Count every line in the data below where "assert" occurs, then state that number and nothing more.

-- The data follows --

(* ===== verification/InodeFile.v ===== *)
(** Inodes as files: [inode_read_at] and [inode_write_at] implement a sequence of
    bytes. *)
From Stdlib Require Import ZArith Lia.
From stdpp Require Import base numbers sorting gmap list.
From S2P Require Import Prelude.
From S2P Require Import Bitmap.
From S2P Require Import Inode.

Local Open Scope Z_scope.

(** * Pieces of lists *)

Lemma overwrite_lookup l o src k :
  0 <= o -> (Z.to_nat o + length src <= length l)%nat ->
  overwrite l o src !! k =
    if decide (Z.to_nat o <= k < Z.to_nat o + length src)%nat then src !! (k - Z.to_nat o)%nat else l !! k.
Proof.
  intros Ho Hl. unfold overwrite. set (a := Z.to_nat o) in *.
  assert (length (take a l) = a) as Ha by (rewrite length_take; lia).
  case_decide as Hk.
  - rewrite lookup_app_r, Ha by lia. apply lookup_app_l. lia.
  - destruct (decide (k < a)%nat).
    + rewrite lookup_app_l by lia. by apply lookup_take_lt.
    + rewrite lookup_app_r, Ha, lookup_app_r, lookup_drop by lia. f_equal. lia.
Qed.

Lemma overwrite_length l o src :
  0 <= o -> (Z.to_nat o + length src <= length l)%nat -> length (overwrite l o src) = length l.
Proof. intros Ho Hl. unfold overwrite. rewrite !length_app, length_take, length_drop. lia. Qed.

Lemma overwrite_overwrite l o a b :
  0 <= o -> (Z.to_nat o + length a + length b <= length l)%nat ->
  overwrite (overwrite l o a) (o + Zlen a) b = overwrite l o (a ++ b).
Proof.
  intros Ho Hl. apply list_eq. intros k.
  rewrite overwrite_lookup by (rewrite ?overwrite_length; lia).
  rewrite !overwrite_lookup by (rewrite ?length_app; lia). rewrite length_app, Z2Nat.inj_add, Nat2Z.id by lia.
  repeat case_decide; try lia; try done.
  - rewrite lookup_app_r by lia. f_equal. lia.
  - by rewrite lookup_app_l by lia.
Qed.

Lemma overwrite_nil l o : 0 <= o -> (Z.to_nat o <= length l)%nat -> overwrite l o [] = l.
Proof. intros Ho Hl. unfold overwrite. cbn. rewrite Nat.add_0_r. apply take_drop. Qed.

Lemma concat_lookup (bss : list (list Z)) i j :
  Forall (fun bs => length bs = 512%nat) bss -> (j < 512)%nat ->
  concat bss !! (i * 512 + j)%nat = bss !! i ≫= fun bs => bs !! j.
Proof.
  intros H Hj. revert i. induction H as [|bs bss Hb H IH]; intros i; cbn [concat]; [done|].
  destruct i as [|i]; cbn.
  - by apply lookup_app_l; lia.
  - rewrite lookup_app_r by lia. rewrite <- IH. f_equal. lia.
Qed.

(** * A file in one inode *)

(** The number of sectors of [len] bytes. *)
Definition nsec (len : Z) : nat := Z.to_nat ((len + 511) / 512).

Definition addr_of (n : inode) (i : nat) : Z := ptr_get_address (nth i (blockptrs (data n)) 0).

(** The sectors of the file, and its bytes. *)
Definition sectors (s : fs) (n : inode) : list (list Z) :=
  (fun i => default [] (disk s !! addr_of n i)) <$> seq 0 (nsec (file_length (data n))).

Definition content (s : fs) (n : inode) : list Z :=
  take (Z.to_nat (file_length (data n))) (concat (sectors s n)).

(** An inode in memory whose file fits into it, with different sectors of the
    device. *)
Record file_ok (s : fs) (p : Z) (n : inode) : Prop := {
  fo_inode : inodes s !! p = Some n;
  fo_null : p <> NULL;
  fo_prev : prev_length (data n) = 0;
  fo_length : 0 <= file_length (data n) <= BYTE_CAPACITY;
  fo_ptrs : length (blockptrs (data n)) = 244%nat;
  fo_exists : forall i, (i < nsec (file_length (data n)))%nat -> ptr_exists (nth i (blockptrs (data n)) 0) = true;
  fo_disk : forall i, (i < nsec (file_length (data n)))%nat ->
    exists bs, disk s !! addr_of n i = Some bs /\ length bs = 512%nat;
  fo_distinct : forall i j, (i < nsec (file_length (data n)))%nat -> (j < nsec (file_length (data n)))%nat ->
    addr_of n i = addr_of n j -> i = j
}.

Section File.
Context (s : fs) (p : Z) (n : inode) (Hok : file_ok s p n).
Abbreviation L := (file_length (data n)).

Lemma sectors_512 : Forall (fun bs => length bs = 512%nat) (sectors s n).
Proof using Hok.
  apply Forall_forall. intros bs Hb. apply list_elem_of_fmap in Hb as (i & -> & Hi%elem_of_seq).
  destruct (fo_disk _ _ _ Hok i) as (bs & E & Hl); [lia|]. by rewrite E.
Qed.

Lemma sector_lookup i :
  (i < nsec L)%nat -> sectors s n !! i = Some (default [] (disk s !! addr_of n i)).
Proof using. intros Hi. unfold sectors. rewrite list_lookup_fmap, lookup_seq_lt by done. done. Qed.

Lemma nsec_bound k : 0 <= k < L -> (Z.to_nat (k / 512) < nsec L)%nat.
Proof using Hok.
  intros Hk. unfold nsec. pose proof (fo_length _ _ _ Hok). apply Z2Nat.inj_lt; [apply Z.div_pos; lia..|].
  apply Z.div_lt_upper_bound; [lia|]. pose proof (Z.mul_succ_div_gt (L + 511) 512). lia.
Qed.

Lemma content_length : length (content s n) = Z.to_nat L.
Proof using Hok.
  unfold content. rewrite length_take.
  assert (length (concat (sectors s n)) = nsec L * 512)%nat as ->.
  { pose proof sectors_512 as H. replace (nsec L) with (length (sectors s n)).
    - induction H as [|bs bss Hb H IH]; cbn; [done|]. rewrite length_app, IH, Hb. lia.
    - unfold sectors. by rewrite length_fmap, length_seq. }
  unfold nsec. pose proof (fo_length _ _ _ Hok).
  assert (L <= (L + 511) / 512 * 512) by (pose proof (Z.mul_succ_div_gt (L + 511) 512); lia).
  assert (0 <= (L + 511) / 512) by (apply Z.div_pos; lia). lia.
Qed.

(** The byte at position [k]. *)
Lemma content_lookup k :
  (k < Z.to_nat L)%nat ->
  content s n !! k = default [] (disk s !! addr_of n (k / 512)) !! (k mod 512)%nat.
Proof using Hok.
  intros Hk. unfold content. rewrite lookup_take_lt by done.
  pose proof (Nat.div_mod_eq k 512) as E. rewrite E at 1.
  replace (512 * (k / 512))%nat with (k / 512 * 512)%nat by lia.
  rewrite concat_lookup; [|apply sectors_512|by apply Nat.mod_upper_bound].
  rewrite sector_lookup; [done|].
  pose proof (nsec_bound (Z.of_nat k)) as Hn. pose proof (fo_length _ _ _ Hok).
  assert (Z.to_nat (Z.of_nat k / 512) = k / 512)%nat as <-; [|apply Hn; lia].
  change 512 with (Z.of_nat 512). rewrite <- Nat2Z.inj_div, Nat2Z.id. done.
Qed.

-- The data concluded --

Completed exercise » 5